Functiecodebestanden worden opgeslagen op Azure Files-shares in het hoofdopslagaccount van de functie. Wanneer u het hoofdopslagaccount van de functie-app verwijdert, worden de functiecodebestanden verwijderd en kunnen ze niet worden hersteld.
Schalen van runtime
Azure Functions maakt gebruik van een onderdeel dat de schaalcontroller wordt genoemd om de snelheid van gebeurtenissen te bewaken en te bepalen of u wilt uitschalen of inschalen. De schaalcontroller maakt gebruik van heuristieken voor elk triggertype. Wanneer u bijvoorbeeld een Azure Queue Storage-trigger gebruikt, wordt gebruikgemaakt van schaalaanpassing op basis van doel.
De schaaleenheid voor Azure Functions is de functie-app. Wanneer de functie-app wordt uitgeschaald, worden er meer resources toegewezen om meerdere exemplaren van de Azure Functions-host uit te voeren. Als de rekenvraag daarentegen afneemt, verwijdert de schaalcontroller functiehostexemplaren. Het aantal exemplaren wordt uiteindelijk 'ingeschaald' wanneer er geen functies worden uitgevoerd binnen een functie-app.
Koude begindatum
Als uw functie-app enkele minuten inactief wordt, kan het platform besluiten om het aantal exemplaren te schalen waarop uw app wordt uitgevoerd tot nul. De volgende aanvraag heeft de toegevoegde latentie van schalen van nul naar één. Deze latentie wordt een koude start genoemd. Het aantal afhankelijkheden dat door uw functie-app is vereist, kan van invloed zijn op de koude begintijd. Koude start is meer een probleem voor synchrone bewerkingen, zoals HTTP-triggers die een antwoord moeten retourneren. Als koude start van invloed is op uw functies, kunt u overwegen een ander abonnement dan het verbruik te gebruiken. De andere plannen bieden deze strategieën om koude start te beperken of te elimineren:
Premium-abonnement: ondersteunt zowel voorbewarmde exemplaren als altijd gereede exemplaren, met minimaal één exemplaar.
Flex Consumption-abonnement: ondersteunt een optioneel aantal altijd gereede exemplaren, dat per instantie kan worden gedefinieerd.
Toegewezen plan: het plan zelf wordt niet dynamisch geschaald, maar u kunt uw app continu uitvoeren met de alwayson-instelling is ingeschakeld.
Inzicht in schaalgedrag
Schalen kan variëren op basis van verschillende factoren en apps worden anders geschaald op basis van de triggers en de geselecteerde taal. Er zijn enkele complexiteiten van schaalgedrag waar u rekening mee moet houden:
- Maximumaantal exemplaren: Een app met één functie wordt alleen uitgeschaald naar een maximum dat door het plan is toegestaan. Eén exemplaar kan echter meerdere berichten of aanvragen tegelijk verwerken. U kunt naar behoefte een lager maximum opgeven om de schaal te beperken.

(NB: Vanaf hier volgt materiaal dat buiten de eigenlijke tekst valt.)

(* ===== verification/MetricsImpl.v ===== *)
(** * The metrics recorder

    Models [internal/metrics/metrics_impl.go]: the object that turns the calls an
    upstream processor makes into samples of the four GenAI instruments.  The
    processor model of [ExtProc] keeps the calls as a trace; here the trace is run
    on the recorder with a clock, which also implements the class
    [MetricsGetters]. *)

From Stdlib Require Import ZArith Lia.
From stdpp Require Import base gmap strings list.
From S2P Require Import Prelude GoStrings GoNum InternalApi TokenUsage FilterApi HeaderMutator EnvoyTypes BackendAuth Costs ExtProc ExtProcProps.

Local Open Scope Z_scope.

(** ** Time *)

(** [time.Duration], nanoseconds in an [int64]; a difference of times saturates. *)
Definition maxDuration : Z := 2 ^ 63 - 1.
Definition minDuration : Z := - 2 ^ 63.

(** [time.Since]: a start that was never set is the zero time, two thousand years ago. *)
Definition since (now : Z) (start : option Z) : Z :=
  match start with
  | Some t => Z.max minDuration (Z.min maxDuration (now - t))
  | None => maxDuration
  end.

Definition Seconds (d : Z) : float64 :=
  f64_add (f64_of_Z (Z.quot d (10 ^ 9))) (f64_div (f64_of_Z (Z.rem d (10 ^ 9))) (f64_of_Z (10 ^ 9))).
Definition Milliseconds (d : Z) : Z := Z.quot d (10 ^ 6).

(** ** The recorder *)

Inductive instrument := TokenUsageHistogram | RequestLatency | FirstTokenLatency | OutputTokenLatency.

#[export] Instance instrument_eq_dec : EqDecision instrument.
Proof. solve_decision. Defined.

(** A sample; an attribute set holds each key once. *)
Record sample := { sm_instrument : instrument; sm_value : float64; sm_attributes : gmap string string }.

Definition genaiAttributeOperationName : string := "gen_ai.operation.name".
Definition genaiAttributeProviderName : string := "gen_ai.provider.name".
Definition genaiAttributeOriginalModel : string := "gen_ai.original.model".
Definition genaiAttributeRequestModel : string := "gen_ai.request.model".
Definition genaiAttributeResponseModel : string := "gen_ai.response.model".
Definition genaiAttributeTokenType : string := "gen_ai.token.type".
Definition genaiAttributeErrorType : string := "error.type".
Definition genaiAttributeBackend : string := "gen_ai.backend".
Definition genaiErrorTypeFallback : string := "_OTHER".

- Nieuwe instantiesnelheid: voor HTTP-triggers worden nieuwe exemplaren maximaal één keer per seconde toegewezen. Voor niet-HTTP-triggers worden nieuwe exemplaren maximaal één keer per 30 seconden toegewezen. Schalen gaat sneller wanneer u uitvoert in een Premium-plan.
- Op doel gebaseerde schaalaanpassing: op doel gebaseerde schaalaanpassing biedt een snel en intuïtief schaalmodel voor klanten en wordt momenteel ondersteund voor Service Bus-wachtrijen en onderwerpen, Opslagwachtrijen, Event Hubs, Apache Kafka en Azure Cosmos DB-extensies. Zorg ervoor dat u schaalaanpassing op basis van doel bekijkt om inzicht te hebben in het gedrag van de schaalaanpassing.
- Schaalaanpassing per functie: Met enkele opvallende uitzonderingen worden functies die worden uitgevoerd in de schaal van het Flex Consumption-abonnement op onafhankelijke instanties. De uitzonderingen zijn HTTP-triggers en Event Grid-triggers (Blob Storage). Elk van deze triggertypen wordt samen geschaald als een groep op dezelfde exemplaren. Op dezelfde manier delen alle Durable Functions-triggers ook exemplaren en schalen. Zie Schalen per functie voor meer informatie.
- Maximaal bewaakte triggers: momenteel kan de schaalcontroller maximaal 100 triggers bewaken om schaalbeslissingen te nemen. Wanneer uw app meer dan 100 triggers op basis van gebeurtenissen heeft, worden schaalbeslissingen genomen op basis van alleen de eerste 100 triggers die worden uitgevoerd. Zie Best practices en patronen voor schaalbare apps voor meer informatie.
Uitschalen beperken
U kunt besluiten om het maximum aantal exemplaren te beperken dat een app kan gebruiken voor uitschalen. Dit is het meest gebruikelijk voor gevallen waarin een downstreamonderdeel, zoals een database, beperkte doorvoer heeft. Zie Schaallimieten voor de maximale schaallimieten bij het uitvoeren van de verschillende hostingabonnementen.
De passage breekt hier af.